Figure 3.

Rud3p interacts with the small GTPase Arf1p. (A) Anti-HA protein blot of total cell lysate (Lys.) from a strain expressing Rud3p tagged in the genome with an NH₂-terminal HA epitope tag (AGY10) and of proteins that bound to GST fusions of the GTP-locked versions of Arf1p, Arf3p, Ypt1p, Ypt6, Ypt31p, and Ypt32p. For the GTP-locked forms of Arf1p (Q71L) and Arf3p (Q71L), the first 14 amino acids that form an amphipathic helix were removed and replaced with an NH₂-terminal GST tag. For Ypt1p (Q67L), Ypt6p (Q67L), Ypt31p (Q72L), and Ypt32p (Q72L), the COOH-terminal cysteine residues were replaced with a COOH-terminal GST tag.
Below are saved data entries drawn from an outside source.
(* ===== verification/DispatchSpec.v ===== *)
(** * What dispatching a request does, for every backend

    Statements about all executions of [Dispatch] and [HandleLine]: which calls
    are made, in which order, what the session records and what is reported. *)

From S2P Require Import Prelude GoStrings Json VNext Request RequestSpec Backend Session Dispatch.
Local Open Scope Z_scope.

(** Invert the execution of a program call by call, splitting on the answers. *)
Ltac run_inv :=
  repeat match goal with
  | H : exec (Ret _) _ _ |- _ => apply exec_ret_inv in H as [? ?]; simplify_eq
  | H : exec (ask _ ≫= _) _ _ |- _ =>
    let r := fresh "r" in
    apply exec_ask_bind in H as (r & ? & ? & H); simplify_eq
  | H : exec (Call _ _) _ _ |- _ =>
    let r := fresh "r" in
    apply exec_call_inv in H as (r & ? & ? & H); simplify_eq/=
  | H : exec (if ?b then _ else _) _ _ |- _ => destruct b eqn:?
  | H : exec (match ?x with _ => _ end) _ _ |- _ => destruct x; simplify_eq/=
  end.

Lemma Dispatch_release sch req s :
  Op req = OpRelease → Dispatch sch req (Some s) false = Release sch (Some s) false.
Proof. intros E. unfold Dispatch. by rewrite E. Qed.

(** A request that is not a release notes the transitions it made. *)
Lemma Dispatch_session sch req sess evs out sess' :
  Op req ≠ OpRelease →
  exec (Dispatch sch req sess false) evs (out, sess') →
  sess' = (λ s, foldl track s evs) <$> sess.
Proof.
  intros Hop H. unfold Dispatch in H. cbn [negb] in H.
  repeat (case_bool_decide; [|]); try done; run_inv.
  all: match goal with |- context [_ <$> ?x] => by destruct x end.
Qed.

(** ** Events and the abstract state they describe *)

(** The window a mutating window call is about. *)
Definition mutated_window (e : event) : option WindowRef :=
  match e with
  | EActivate ref _ | ESetFullscreen ref _ _ => Some ref
  | _ => None
  end.

Lemma Release_no_window sch s evs o :
  exec (Release sch (Some s) false) evs o → Forall (λ e, mutated_window e = None) evs.
Proof.
  destruct o as [out sess']. intros H. apply Release_exec in H as (e1 & e2 & _ & _ & -> & _).
  apply Forall_app. split; unfold key_ups, button_ups; apply Forall_forall;
    intros e He; apply list_elem_of_In, elem_of_lookup_zip_with in He as (? & ? & ? & -> & _);
    done.
Qed.

(** A line either denotes a request, which is dispatched, or it is answered
    without a call. *)
Lemma HandleLine_cases sch line sess nilb :
  (∃ r, denotes line r ∧ valid_request r ∧
        HandleLine sch line sess nilb = Dispatch sch r sess nilb) ∨
  (¬ (∃ r, denotes line r) ∧
   ∃ o, (o = notSubmitted ∨ o = invalidRequest) ∧ Decode line = (Request0, o) ∧
        HandleLine sch line sess nilb = Ret (o, sess)).
Proof.
  unfold HandleLine.
  destruct (Decode_cases line) as [(r & E & Hv)|H].
  - left. exists r. rewrite E. split_and!; [by apply Decode_submitted|done|done].
  - right. assert (∃ o, (o = notSubmitted ∨ o = invalidRequest) ∧ Decode line = (Request0, o))
      as (o & Ho & E) by naive_solver.
    split.
    + intros [r Hr%Decode_submitted]. rewrite E in Hr. destruct Ho; subst; done.
    + exists o. rewrite E. split_and!; try done. by destruct Ho; subst.
Qed.

(** A call without its answer. *)
Definition command (e : event) : event :=
  match e with
  | EKeycodeFor name _ => EKeycodeFor name 0
  | EWarpMouse x y _ => EWarpMouse x y None
  | ESendKey kc press _ => ESendKey kc press None
  | ESendButton b press _ => ESendButton b press None
  | EScreenGeometry _ => EScreenGeometry (0, 0, None)
  | EManagedClients _ => EManagedClients ([], None)
  | ERevalidate ref _ => ERevalidate ref None
  | EActivate ref _ => EActivate ref None
  | ESetFullscreen ref add _ => ESetFullscreen ref add None
  | EActiveWindow _ => EActiveWindow (0, None)
  end.

Lemma command_key_ups kcs errs :
  length errs = length kcs →
  command <$> key_ups kcs errs = (λ kc, ESendKey kc false None) <$> kcs.
Proof.
  revert errs. induction kcs as [|kc kcs IH]; intros [|e errs] Hl; try done.
  cbn. f_equal. apply IH. by injection Hl.
Qed.

Lemma command_button_ups bs errs :
  length errs = length bs →
  command <$> button_ups bs errs = (λ b, ESendButton b false None) <$> bs.
Proof.
  revert errs. induction bs as [|b bs IH]; intros [|e errs] Hl; try done.
  cbn. f_equal. apply IH. by injection Hl.
Qed.

(** The calls of a release, answers aside. *)
Lemma Release_commands sch s evs o :
  exec (Release sch (Some s) false) evs o →
  command <$> evs =
    ((λ kc, ESendKey kc false None) <$> held_in (range_keys sch) (keys s)) ++
    ((λ b, ESendButton b false None) <$> held_in (range_buttons sch) (buttons s)).
Proof.
  destruct o as [out sess']. intros H. apply Release_exec in H as (e1 & e2 & H1 & H2 & -> & _).
  by rewrite fmap_app, command_key_ups, command_button_ups.
Qed.

Lemma Release_NoDup sch s evs o :
  exec (Release sch (Some s) false) evs o → NoDup (command <$> evs).
Proof.
  intros H. rewrite (Release_commands _ _ _ _ H). apply list.NoDup_app. split_and!.
  - apply NoDup_fmap_2; [intros ???; congruence|apply held_in_NoDup].
  - intros x (kc & -> & _)%list_elem_of_fmap (b & ? & _)%list_elem_of_fmap. done.
  - apply NoDup_fmap_2; [intros ???; congruence|apply held_in_NoDup].
Qed.

Lemma Dispatch_NoDup sch req sess evs o :
  Op req ≠ OpRelease → exec (Dispatch sch req sess false) evs o → NoDup (command <$> evs).
Proof.
  intros Hop H. unfold Dispatch in H. cbn [negb] in H.
  repeat (case_bool_decide; [|]); try done; run_inv; cbn [fmap list_fmap command Ev].
  all: repeat (constructor; [set_solver|]); constructor.
Qed.

(** How a line is handled with a live session and a backend: without a call, as
    a release or as one of the other requests. *)
Lemma HandleLine_inv sch line s evs o :
  exec (HandleLine sch line (Some s) false) evs o →
  (evs = [] ∧ o = (snd (Decode line), Some s) ∧ ¬ ∃ r, denotes line r) ∨
  exec (Release sch (Some s) false) evs o ∨
  ∃ r, denotes line r ∧ Op r ≠ OpRelease ∧ exec (Dispatch sch r (Some s) false) evs o.
Proof.
  destruct (HandleLine_cases sch line (Some s) false)
    as [(r & Hd & _ & ->)|(Hn & c & _ & E & ->)]; intros H.
  - destruct (decide (Op r = OpRelease)) as [Hr|Hr]; [|by right; right; exists r].
    rewrite (Dispatch_release _ _ _ Hr) in H. by right; left.
  - apply exec_ret_inv in H as [-> <-]. left. by rewrite E.
Qed.

(** ** Holds as a function of the history *)

(** The last submitted transition of a key, if there was one. *)
Definition last_key (kc : Z) (evs : list event) : option bool :=
  foldl (λ acc e, match e with
                  | ESendKey k press None => if decide (k = kc) then Some press else acc
                  | _ => acc
                  end) None evs.
Definition last_button (b : Z) (evs : list event) : option bool :=
  foldl (λ acc e, match e with
                  | ESendButton k press None => if decide (k = b) then Some press else acc
                  | _ => acc
                  end) None evs.

Lemma track_key kc s e :
  KeyDown kc (track s e) =
  match e with
  | ESendKey k press None => if decide (k = kc) then press else KeyDown kc s
  | _ => KeyDown kc s
  end.
Proof.
  destruct e; cbn; repeat case_match; unfold KeyDown, noteKey; cbn; try done;
    case_match; subst; by simplify_map_eq.
Qed.

Lemma track_button b s e :
  ButtonDown b (track s e) =
  match e with
  | ESendButton k press None => if decide (k = b) then press else ButtonDown b s
  | _ => ButtonDown b s
  end.
Proof.
  destruct e; cbn; repeat case_match; unfold ButtonDown, noteButton; cbn; try done;
    case_match; subst; by simplify_map_eq.
Qed.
Lysate is 10% of material applied to beads. (B) Anti-HA protein blot of total cell lysate (Lys.; 10% of material loaded) and proteins that bound to GST fusions of wild-type Arf1p and Arf3p preloaded with GDP or a nonhydrolysable analogue of GTP, GTPγS. The blot was stripped and reprobed with a rabbit antibody against Imh1p. (C) As for GST-Arf1p in B, except cell lysates were prepared from a strain expressing either GFP-Rud3p or the mutant proteins L410A expressed under the control of a constitutively active PHO5 promoter from the CEN plasmid pRS416. (D) Binding of the COOH-terminal 126 amino acids of Rud3p to Arf1p (T31N) or Arf1p (Q71L). The indicated forms of GST-Arf1p were coexpressed in E. coli with the COOH terminus of Rud3p, and after cell lysis isolated on glutathione Sepharose beads. Bound proteins were analyzed by gel electrophoresis, and the indicated band was identified as the COOH terminus of Rud3p by matrix-assisted laser desorption ionization mass spectrometry of tryptic peptides (Shevchenko et al., 1996).